First, it has been amazing to spend a week with the exceptionally bright and dedicated volunteers of the New Zealand Red Cross IT&T Emergency Response Unit (ERU). These people are all volunteers giving up their valuable time for training, and also for potential overseas deployment to help provide communications support for Red Cross activities anywhere in the world. This IT&T ERU is one of only five in the world, and the only one outside of Europe and the USA, which shows the calibre of the group.
To provide some context, the ERU is the team that deploys HF and VHF radio systems and satellite-backed internet access for other Red Cross teams. Thus, they are frequently working in areas with no available terrestrial communications infrastructure.
|Setting up the HF and VHF Radio Mast For the Emergency Operations Centre (EOC)|
The primary function of KiwiEx was to provide a simulated deployment exercise to aid team readiness for potential deployment.
Along side this, the secondary goal of the exercise was to test various new technologies to see if they would be helpful for the ERU, and possibly for other users within the New Zealand Red Cross and other Red Cross national societies.
The Serval Mesh was one of these new technologies being test-run at KiwiEx, with a focus on Serval Rhizome store-and-forward and the Serval MeshMS infrastructure-independent short message service, which is similar to SMS on cellular networks.
|Charging Phones Ready For Roll-Out|
This combination can also provide real-time tracking of people on the ground via the GPS receiver in the inReach unit. Keeping track of their personnel is very important for the Red Cross, not only to maximise their effectiveness, but also to keep their people safe.
The intention was to test if these various technologies (and combinations of them) were actually practical. In this regard, the tests were very successful: about 50 succinct data reports and a number of Serval MeshMS messages were pushed via inReach back to Kestrel's internet portal; more than 11,000 tracking points were obtained from more than a dozen phones allowing the reconstruction of team movements during the week; and more than 86MB of data was pushed around the mesh using Rhizome.
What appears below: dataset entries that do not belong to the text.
Lemma break_lines_length_le (d fuel : nat) :
  (1 <= d)%nat ->
  forall rest, (length (break_lines fuel d rest) <= 2 * length rest)%nat.
Proof.
  intros Hd.
  induction fuel as [|fuel IH]; intros rest; cbn [break_lines]; [lia|].
  destruct (Nat.ltb_spec d (length rest)) as [Hlong|Hle]; [|lia].
  rewrite length_app, length_firstn. cbn [length].
  specialize (IH (skipn d rest)). rewrite length_skipn in IH.
  lia.
Qed.




(** ** [decode] ends for every input *)

Lemma str_at_cases K s i :
  (exists c, str_at K s i = Returned c) \/ str_at K s i = Undefined.
Proof.
  unfold str_at. destruct (nth_error s (Z.to_nat i)); [left; eauto|].
  destruct K; [|now right].
  destruct (i =? Z.of_nat (length s)); [left; eauto|now right].
Qed.

Lemma pos_of_char_cases c :
  (exists p, pos_of_char c = Returned p) \/ pos_of_char c = Thrown.
Proof. unfold pos_of_char. destruct (negb _); [left; eauto|now right]. Qed.

Lemma decode_chunk4_cases c0 c1 c2 c3 :
  (exists bs, decode_chunk4 c0 c1 c2 c3 = Returned bs) \/
  decode_chunk4 c0 c1 c2 c3 = Thrown.
Proof.
  unfold decode_chunk4.
  destruct (pos_of_char_cases c0) as [[p0 ->]| ->]; [|now right].
  destruct (pos_of_char_cases c1) as [[p1 ->]| ->]; [|now right].
  destruct (pos_of_char_cases c2) as [[p2 ->]| ->]; [|now right].
  destruct (pos_of_char_cases c3) as [[p3 ->]| ->]; [|now right].
  left. eexists. reflexivity.
Qed.

Lemma decode_chunk3_cases c0 c1 c2 :
  (exists bs, decode_chunk3 c0 c1 c2 = Returned bs) \/ decode_chunk3 c0 c1 c2 = Thrown.
Proof.
  unfold decode_chunk3.
  destruct (pos_of_char_cases c0) as [[p0 ->]| ->]; [|now right].
  destruct (pos_of_char_cases c1) as [[p1 ->]| ->]; [|now right].
  destruct (pos_of_char_cases c2) as [[p2 ->]| ->]; [|now right].
  left. eexists. reflexivity.
Qed.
|The ERU Team Familarise Themselves With The Serval Mesh Phones|
|The KiwiEx Amenities Block|
|Serval Mesh Phone and inReach on Dash-Board Relaying Data via Iridium Satellite and Serval Rhizome|
|Sending a Message via Satellite In The Field|
|Boiling the billy, Kiwi style, in a Thermette.|
Similarly, when at the end of the exercise I wanted to collect all the photographs that various people had taken during the exercise and shared to the mesh, all I had to do was find any mesh phone, and copy the pictures, because they all had a copy of all of the photographs.
The early feedback from the ERU team has been very encouraging, and they have made many valuable suggestions to enable us to improve our software. Above all, their enthusiasm for what Serval will be able to do for them in the near future was a wonderful vindication of our approach of assuming no infrastructure, but using whatever infrastructure is available.